Saturday, December 3, 2022

Cleveland Clinic: Are You at Risk for Falling?

Cleveland-Clinic-Logo-e14051002911852-1The content and information below is republished with permission from the Cleveland Clinic.

Let’s face it: We’re all getting older. As we age, our bones become more fragile. Our reflexes are no longer lightening-quick. Our eyes just might be playing tricks on us. These factors can lead to the likelihood of a serious tumble. And falls can cost us — not only in terms of treatment, but in terms of independence and even our lives.

Who’s at risk of spills

It’s important to know whether or not you might be at risk of falls, says Cleveland Clinic geriatric clinical nurse specialist Anne Vanderbilt, MSN, CNP, CNS. If you are over age 65having four or more of these risk factors will increase your risk of falling by 80 percent:

  1. A history of falls
  2. Arthritis
  3. Depression
  4. Dizziness
  5. Chronic disease
  6. Greater than four medications
  7. An acute illness

If you see yourself in the above list, be sure to get annual health screenings — doctors’ orders!

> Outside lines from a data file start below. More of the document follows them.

(* ===== verification/Signal.v ===== *)
(** * signal/paths.go, broker.go, control.go: the control surface of a run

    Signals, pause and cancel requests are files in a directory that several processes share.  The
    functions of the broker are programs of file system calls ([prog]), so that they can be run alone
    ([exec]) and interleaved with others call by call ([interleave]); a call may fail.  Files are inodes
    with names, as in POSIX: a file that is renamed while another process writes it gets the rest of the
    write.  Subdirectories are not among the entries: the code skips them. *)

From stdpp Require Import sorting.
From S2P Require Import Prelude GoNum GoJson GoStruct EnginePath GoPath.

(** ** paths.go *)

(** [filepath.Join] of three elements, on slash-separated paths. *)
Definition ControlDir (stateDir runID : string) : string :=
  pathJoin (pathJoin (pathJoin stateDir "runs") runID) "control".
Definition ConsumedDir (controlDir : string) : string := pathJoin controlDir "consumed".

Definition signalFileName (name : string) (seq : Z) : string :=
  "signal-" +:+ name +:+ "-" +:+ Itoa seq +:+ ".json".

(** [strings.LastIndex(s, sep)] for a one-byte separator: the parts before and after it. *)
Fixpoint lastCut (d : ascii) (s : string) : option (string * string) :=
  match s with
  | "" => None
  | String c r =>
      match lastCut d r with
      | Some (a, b) => Some (String c a, b)
      | None => if Ascii.eqb c d then Some ("", r) else None
      end
  end.

Fixpoint lastByte (s : string) : option ascii :=
  match s with "" => None | String c "" => Some c | String _ r => lastByte r end.

Definition parseSignalFileName (fileName : string) : option (string * Z) :=
  if negb (HasPrefix fileName "signal-") then None
  else if negb (HasSuffix fileName ".json") then None
  else
    let mid := TrimSuffix (TrimPrefix fileName "signal-") ".json" in
    match lastCut "-" mid with
    | None => None
    | Some (name, seqStr) =>
        match lastByte name with
        | None => None
        | Some c =>
            if Ascii.eqb c "-" then None
            else match Atoi seqStr with
                 | Some n => if (n <? 1)%Z then None else Some (name, n)
                 | None => None
                 end
        end
    end.

Definition pauseFileName : string := "pause.json".
Definition cancelFileName : string := "cancel.json".

(** [signalNamePattern]: a letter or an underscore, then letters, digits, underscores and hyphens. *)
Definition isNameStart (c : ascii) : bool :=
  let n := nat_of_ascii c in
  (((65 <=? n) && (n <=? 90)) || ((97 <=? n) && (n <=? 122)) || (n =? 95))%nat.
Definition isNameByte (c : ascii) : bool :=
  let n := nat_of_ascii c in isNameStart c || ((48 <=? n) && (n <=? 57))%nat || (n =? 45)%nat.
Fixpoint all_bytes (p : ascii → bool) (s : string) : bool :=
  match s with "" => true | String c s => p c && all_bytes p s end.
Definition validateSignalName (name : string) : bool :=
  match name with "" => false | String c s => isNameStart c && all_bytes isNameByte s end.

(** ** The file system *)

Inductive fserr : Type := ENotExist | EExist | EOther.
Inductive dir : Type := Control | Consumed.

Record FS : Type := MkFS {
  fsControl : option (gmap string positive); fsConsumed : option (gmap string positive);
  fsData : gmap positive string; fsNext : positive }.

slippery floor outline icon, isolated, white on the blue background. Exclusive Symbols image courtesy of Cleveland Clinic
slippery floor outline icon, isolated, white on the blue background. Exclusive Symbols image courtesy of Cleveland Clinic

Reducing your risk

Don’t let fear of falling cramp your lifestyle. Use these tips to stay safely upright, Ms. Vanderbilt suggests:

  • Check your meds. Taking four or more medications ups your chance of falling down. This includes over-the-counter medicines. Talk to your doctor to see if any can be safely eliminated.
  • See the eye doctor annually. Wearing specs that aren’t up to snuff is a factor in falls among the elderly. A yearly eye exam will reveal whether your prescription — or your glasses — needs adjusting.
  • Outfit those feet. Most seniors know to skip the heels. But bare-footing it or staying in stockings or socks at home also increases your risk of falls. Look for non-skid footwear, including slipper socks with non-skid treads on the bottom.
  • Work out. Incorporate exercises that blend muscle strengthening with balance retraining, such as tai chi.
  • Lean on me. Better to use a cane or walker than to lose your balance. Put pride aside so that you can get around safely.
  • A family affair. A strong social network of family and/or friends means fewer falls. If you’re feeling isolated, reach out. Maybe someone is waiting to hear from you!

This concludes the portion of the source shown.